Background: This article critically appraises a systematic review and meta-analysis conducted in 2016 that evaluated the efficacy of adjunctive smoking cessation counseling in patients with head and neck cancer.
Clinical question: In patients diagnosed with head and neck cancer, does smoking cessation intervention alone compared to smoking cessation intervention combined with counseling improve smoking cessation rates?
Summary of methods and results: An electronic search of three databases was performed. Two authors independently retrieved and analyzed full-text articles. Main outcomes analyzed were smoking cessation, measured via quit rate at or near 6-months of follow-up. The meta-analysis of the included RCTs and cohort studies found that intervention with counseling was statistically more effective than interventions without counseling. The summary estimate is reported as relative risk (RR) with 95% confidence interval (CI) (RR = 0.76; 95% CI = 0.59 to 0.97). Heterogeneity was low (I2 = 0%).

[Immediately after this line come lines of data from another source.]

(* ===== verification/Proc.v ===== *)
(** * kernel/proc.c: processes and the CFS scheduler

    The process table is a list of 64 records.  A process pointer is its index;
    the null pointer is [None].  Memory, page tables, files and inodes belong to
    other components: the interface [ProcEnv] has the calls proc.c makes to them
    on an environment state [E].

    Each function runs whole: its critical sections under [p->lock],
    [wait_lock], [pid_lock] and [cfs_lock] are executed one after the other.
    [swtch] is the end of a step: [sched] leaves the CPU to [scheduler_step]. *)

From S2P Require Import Prelude CString Printf.

Local Open Scope Z_scope.

Definition NPROC : nat := 64.
Definition NOFILE : nat := 16.
Definition PGSIZE : Z := 4096.
Definition MAXVA : Z := 2 ^ 38.
Definition TRAMPOLINE : Z := MAXVA - PGSIZE.
Definition TRAPFRAME : Z := TRAMPOLINE - PGSIZE.
Definition KSTACK_PAGES : Z := 8.
Definition KSTACK (p : Z) : Z := TRAMPOLINE - (p + 1) * (KSTACK_PAGES + 1) * PGSIZE.
#[global] Arguments NPROC : simpl never.
#[global] Arguments NOFILE : simpl never.

Definition PTE_R : Z := 2.
Definition PTE_W : Z := 4.
Definition PTE_X : Z := 8.

(** ** CFS *)

Definition NICE_0_LOAD : Z := 1024.
Definition CFS_WMULT : Z := 2 ^ 20.
Definition CFS_WAKEUP_BONUS : Z := 1000000.

Definition cfs_weight : list Z :=
  [88761; 71755; 56483; 46273; 36291;
   29154; 23254; 18705; 14949; 11916;
   9548; 7620; 6100; 4904; 3906;
   3121; 2501; 1991; 1586; 1277;
   1024; 820; 655; 526; 423;
   335; 272; 215; 172; 137;
   110; 87; 70; 56; 45;
   36; 29; 23; 18; 15;
   12].

Definition cfs_vdelta (priority : Z) : Z :=
  let idx := priority + 20 in
  let idx := if idx <? 0 then 0 else idx in
  let idx := if 40 <? idx then 40 else idx in
  CFS_WMULT * NICE_0_LOAD / nth (Z.to_nat idx) cfs_weight 0.

(** ** Data *)

Inductive procstate := UNUSED | USED | SLEEPING | RUNNABLE | RUNNING | ZOMBIE.

#[export] Instance procstate_eq_dec : EqDecision procstate.
Proof. solve_decision. Defined.

(** What a process can sleep on: a process table entry ([kwait]), the tick
    counter, or another kernel object. *)
Inductive channel := ChanProc (p : nat) | ChanTicks | ChanObj (a : Z).

#[export] Instance channel_eq_dec : EqDecision channel.
Proof. solve_decision. Defined.

(** [struct proc]; [ctx_ra] and [ctx_sp] are the two registers [allocproc] sets
    in the saved context. *)
Record procrec := mk_proc {
  st : procstate;
  chan : option channel;
  killed : Z;
  xstate : Z;
  pid : Z;
  parent : option nat;
  kstack : Z;
  sz : Z;
  pagetable : Z;
  trapframe : Z;
  ctx_ra : Z;
  ctx_sp : Z;
  ofile : list Z;
  cwd : Z;
  name : list Z;
  priority : Z;
  vruntime : Z;
  creation_tick : Z;
  is_agent : Z;
  jail_root : Z;
}.

(** What proc.c calls in kalloc.c, vm.c, file.c, fs.c and log.c. Pointers are
    their addresses; 0 is the null pointer. *)
Class ProcEnv (E : Type) := {
  kalloc : E → Z * E;
  kfree : Z → E → E;
  uvmcreate : E → Z * E;
  mappages : Z → Z → Z → Z → Z → E → Z * E;
  uvmunmap : Z → Z → Z → Z → E → E;
  uvmfree : Z → Z → E → E;
  uvmcopy : Z → Z → Z → E → Z * E;
  uvmalloc : Z → Z → Z → Z → E → Z * E;
  uvmdealloc : Z → Z → Z → E → Z * E;
  copyout : Z → Z → list Z → E → Z * E;
  copyin : Z → Z → Z → E → option (list Z);
  kmemmove : Z → list Z → E → E;
  kmemread : Z → Z → E → list Z;
  tf_copy : Z → Z → E → E;
  tf_set_a0 : Z → Z → E → E;
  filedup : Z → E → Z * E;
  fileclose : Z → E → E;
  idup : Z → E → Z * E;
  iput : Z → E → E;
  begin_op : E → E;
  end_op : E → E;
  namei_root : E → Z * E;
  trampoline : Z;
  forkret : Z;
}.

(** The table, the other static data of proc.c, [ticks] and the console. *)
Record state (E : Type) := mk_state {
  procs : list procrec;
  nextpid : Z;
  cfs_min_vruntime : Z;
  initproc : option nat;
  ticks : Z;
  env : E;
}.
Arguments mk_state {E}.
Arguments procs {E}.
Arguments nextpid {E}.
Arguments cfs_min_vruntime {E}.
Arguments initproc {E}.
Arguments ticks {E}.
Arguments env {E}.

Definition unused_proc (kstack : Z) : procrec :=
  mk_proc UNUSED None 0 0 0 None kstack 0 0 0 0 0 (replicate NOFILE 0) 0 (replicate 16 0) 0 0 0 0 0.

(** ** Field updates *)

Definition set_st (x : procstate) (p : procrec) : procrec :=
  mk_proc x (chan p) (killed p) (xstate p) (pid p) (parent p) (kstack p) (sz p) (pagetable p)
    (trapframe p) (ctx_ra p) (ctx_sp p) (ofile p) (cwd p) (name p) (priority p) (vruntime p)
    (creation_tick p) (is_agent p) (jail_root p).
Definition set_killed (x : Z) (p : procrec) : procrec :=
  mk_proc (st p) (chan p) x (xstate p) (pid p) (parent p) (kstack p) (sz p) (pagetable p)
    (trapframe p) (ctx_ra p) (ctx_sp p) (ofile p) (cwd p) (name p) (priority p) (vruntime p)
    (creation_tick p) (is_agent p) (jail_root p).
Definition set_chan (x : option channel) (p : procrec) : procrec :=
  mk_proc (st p) x (killed p) (xstate p) (pid p) (parent p) (kstack p) (sz p) (pagetable p)
    (trapframe p) (ctx_ra p) (ctx_sp p) (ofile p) (cwd p) (name p) (priority p) (vruntime p)
    (creation_tick p) (is_agent p) (jail_root p).
Definition set_parent (x : option nat) (p : procrec) : procrec :=
  mk_proc (st p) (chan p) (killed p) (xstate p) (pid p) x (kstack p) (sz p) (pagetable p)
    (trapframe p) (ctx_ra p) (ctx_sp p) (ofile p) (cwd p) (name p) (priority p) (vruntime p)
    (creation_tick p) (is_agent p) (jail_root p).
Definition set_vruntime (x : Z) (p : procrec) : procrec :=
  mk_proc (st p) (chan p) (killed p) (xstate p) (pid p) (parent p) (kstack p) (sz p) (pagetable p)
    (trapframe p) (ctx_ra p) (ctx_sp p) (ofile p) (cwd p) (name p) (priority p) x
    (creation_tick p) (is_agent p) (jail_root p).
Definition set_priority (x : Z) (p : procrec) : procrec :=
  mk_proc (st p) (chan p) (killed p) (xstate p) (pid p) (parent p) (kstack p) (sz p) (pagetable p)
    (trapframe p) (ctx_ra p) (ctx_sp p) (ofile p) (cwd p) (name p) x (vruntime p)
    (creation_tick p) (is_agent p) (jail_root p).
Definition set_mem (s pt tf : Z) (p : procrec) : procrec :=
  mk_proc (st p) (chan p) (killed p) (xstate p) (pid p) (parent p) (kstack p) s pt
    tf (ctx_ra p) (ctx_sp p) (ofile p) (cwd p) (name p) (priority p) (vruntime p)
    (creation_tick p) (is_agent p) (jail_root p).
Definition set_context (ra sp : Z) (p : procrec) : procrec :=
  mk_proc (st p) (chan p) (killed p) (xstate p) (pid p) (parent p) (kstack p) (sz p) (pagetable p)
    (trapframe p) ra sp (ofile p) (cwd p) (name p) (priority p) (vruntime p)
    (creation_tick p) (is_agent p) (jail_root p).
Definition set_files (fs : list Z) (c : Z) (p : procrec) : procrec :=
  mk_proc (st p) (chan p) (killed p) (xstate p) (pid p) (parent p) (kstack p) (sz p) (pagetable p)
    (trapframe p) (ctx_ra p) (ctx_sp p) fs c (name p) (priority p) (vruntime p)
    (creation_tick p) (is_agent p) (jail_root p).
Definition set_jail (a j : Z) (p : procrec) : procrec :=
  mk_proc (st p) (chan p) (killed p) (xstate p) (pid p) (parent p) (kstack p) (sz p) (pagetable p)
    (trapframe p) (ctx_ra p) (ctx_sp p) (ofile p) (cwd p) (name p) (priority p) (vruntime p)
    (creation_tick p) a j.
Definition set_xstate (x : Z) (p : procrec) : procrec :=
  mk_proc (st p) (chan p) (killed p) x (pid p) (parent p) (kstack p) (sz p) (pagetable p)
    (trapframe p) (ctx_ra p) (ctx_sp p) (ofile p) (cwd p) (name p) (priority p) (vruntime p)
    (creation_tick p) (is_agent p) (jail_root p).
(** What [kfork] copies besides memory and files. *)
Definition set_inherited (nm : list Z) (prio vr a : Z) (p : procrec) : procrec :=
  mk_proc (st p) (chan p) (killed p) (xstate p) (pid p) (parent p) (kstack p) (sz p) (pagetable p)
    (trapframe p) (ctx_ra p) (ctx_sp p) (ofile p) (cwd p) nm prio vr
    (creation_tick p) a (jail_root p).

Critical appraisal: Evidence suggests that adding counseling to other smoking cessation interventions may help increase the chance that patients with head and neck cancer will stop smoking.
Practical implications: Continuing to smoke after a diagnosis of head and neck cancer may reduce the effectiveness of treatment and negatively impact long-term survival. Smoking cessation counseling appears to have helped those with head and neck cancer stop smoking and should be considered an option in addition to other smoking cessation interventions.